Riguardo quest’ultimo preliminare aspetto,
la Corte d’Appello ha condiviso la
giurisprudenza della Suprema Corte, secondo
cui "lo scioglimento di un’associazione
non riconosciuta – nel caso di specie,
nostra Cliente appellante –, verificatosi
nelle more del giudizio di primo grado,
non ne determina l’automatica perdita
della capacità di stare in giudizio,
permanendo in vita l’associazione quale
centro di imputazione di effetti giuridici
in relazione a tutti i rapporti ad essa
facenti capo e non ancora esauriti
(cd.principio di “ultrattività”
dell’associazione disciolta) tramite i
precedenti titolari degli organi
esponenziali in carica alla data di
scioglimento, operanti in regime di
prorogatio (nella specie la S. C. ha
ritenuto legittimato il legale
rappresentante in carica al momento dello
scioglimento dell’associazione
professionale a rappresentarla in
giudizio) (così Cass. civ.

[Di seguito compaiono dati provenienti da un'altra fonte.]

(* ===== verification/Access.v ===== *)
(** Role-based access control ([internal/services/access/service.go] and
    [operations.go]): the built-in permissions and roles, their seeding, the
    effective permissions of a user, and role assignment.

    The tables carry no foreign keys; the unique indexes and primary keys are
    the [schema] below.  An [updated_at] or [created_at] column is written by
    the code and read by none of it, so only [CreateTime], which is returned,
    is kept. *)

From S2P Require Import Prelude GoStrings GoText Store.
From stdpp Require Import sorting options.
#[local] Open Scope Z_scope.

(** ** Constants *)

Definition PermissionDashboardRead : string := "dashboard.read".
Definition PermissionRuntimeLogRead : string := "runtime_log.read".
Definition PermissionFileRead : string := "file.read".
Definition PermissionFileWrite : string := "file.write".
Definition PermissionFileCreate : string := "file.create".
Definition PermissionFileEdit : string := "file.edit".
Definition PermissionFileMove : string := "file.move".
Definition PermissionFileDelete : string := "file.delete".
Definition PermissionFileModify : string := "file.modify".
Definition PermissionFileArchive : string := "file.archive".
Definition PermissionFileShare : string := "file.share".
Definition PermissionFileScopeRoot : string := "file.scope.root".
Definition PermissionFileScopeWebsites : string := "file.scope.websites".
Definition PermissionFileScopeBackups : string := "file.scope.backups".
Definition PermissionWebsiteRead : string := "website.read".
Definition PermissionWebsiteWrite : string := "website.write".
Definition PermissionWebsiteApproval : string := "website.approval.request".
Definition PermissionCertificateRead : string := "certificate.read".
Definition PermissionCertificateWrite : string := "certificate.write".
Definition PermissionDatabaseRead : string := "database.read".
Definition PermissionDatabaseWrite : string := "database.write".
Definition PermissionDatabaseApproval : string := "database.approval.request".
Definition PermissionSoftwareRead : string := "software.read".
Definition PermissionSoftwareWrite : string := "software.write".
Definition PermissionServiceRead : string := "software.service.read".
Definition PermissionServiceWrite : string := "software.service.write".
Definition PermissionSecurityRead : string := "security.read".
Definition PermissionSecurityWrite : string := "security.write".
Definition PermissionCronRead : string := "cron.read".
Definition PermissionCronWrite : string := "cron.write".
Definition PermissionMonitoringRead : string := "monitoring.read".
Definition PermissionMonitoringWrite : string := "monitoring.write".
Definition PermissionSystemRead : string := "system.settings.read".
Definition PermissionSystemWrite : string := "system.settings.write".
Definition PermissionConfigSnapshotRead : string := "config.snapshot.read".
Definition PermissionConfigSnapshotWrite : string := "config.snapshot.write".
Definition PermissionTerminalAccess : string := "terminal.access".
Definition PermissionAuditRead : string := "audit.read".
Definition PermissionAuditExport : string := "audit.export".
Definition PermissionAuditVerify : string := "audit.verify".
Definition PermissionApprovalRead : string := "approval.read".
Definition PermissionApprovalRequest : string := "approval.request".
Definition PermissionApprovalReview : string := "approval.review".
Definition PermissionApprovalExecute : string := "approval.execute".
Definition PermissionTaskReadSelf : string := "task.read.self".
Definition PermissionTaskReadAll : string := "task.read.all".
Definition PermissionTaskCancelSelf : string := "task.cancel.self".
Definition PermissionBastionRead : string := "bastion.read".
Definition PermissionBastionWrite : string := "bastion.write".
Definition PermissionBastionIdentityRead : string := "bastion.identity.read".
Definition PermissionContainerRead : string := "container.read".
Definition PermissionContainerWrite : string := "container.write".
Definition PermissionContainerDelete : string := "container.delete".
Definition PermissionContainerTerminal : string := "container.terminal".
Definition PermissionContainerLogsRead : string := "container.logs.read".
Definition PermissionContainerImageWrite : string := "container.image.write".
Definition PermissionContainerNetworkWrite : string := "container.network.write".
Definition PermissionContainerVolumeWrite : string := "container.volume.write".
Definition PermissionContainerComposeWrite : string := "container.compose.write".
Definition PermissionContainerRegistryWrite : string := "container.registry.write".
Definition PermissionContainerConfigWrite : string := "container.config.write".
Definition PermissionContainerRuntimeInstall : string := "container.runtime.install".
Definition PermissionContainerDangerousCleanup : string := "container.dangerous.cleanup".
Definition PermissionContainerForceAction : string := "container.force_action".
Definition RoleObserver : string := "observer".
Definition RoleWebsiteAdmin : string := "website_admin".
Definition RoleDatabaseAdmin : string := "database_admin".
Definition RoleSystemOperator : string := "system_operator".
Definition RoleSecurityAuditor : string := "security_auditor".
Definition RoleOperationApprover : string := "operation_approver".
Definition RoleContainerOperator : string := "container_operator".
Definition ServiceScopeWebServer : string := "web_service".
Definition ServiceScopeRuntime : string := "runtime".
Definition ServiceScopeDatabase : string := "database".
Definition ServiceScopeCache : string := "cache".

Sez. III
27.11.2018 n. 30606). Nel caso di specie,
dunque, l’associazione, sia pur estinta,
risulta ritualmente rappresentata nel
presente giudizio da (omissis), Presidente
e legale rappresentante dell’ente al
momento della sua estinzione, la quale, in
calce all’originale dell’atto di citazione
in opposizione a decreto ingiuntivo, ha
conferito mandato all’avv. (omissis) anche
con riferimento al giudizio d’appello. Ne
consegue che l’eccezione va rigettata.”Quanto
al merito della vicenda per la quale è stata
interessata la Corte d’Appello, quest’ultima
ha poi riconosciuto la fondatezza delle
censure dell’appellante avverso la decisione
del Giudice di prime cure che aveva
ritenuto erroneamente provato - sulla base
della fattura allegata dall’odierno
appellato in sede di procedimento monitorio
(poi opposto) e della produzione effettuata
su supporto informatico - che lo stesso
avesse svolto, su incarico
dell’Associazione, attività consistente
nella raccolta fondi, pubblicità su schermi
televisivi, produzione e post produzione di
materiale fotografico e sul sito dell’ente.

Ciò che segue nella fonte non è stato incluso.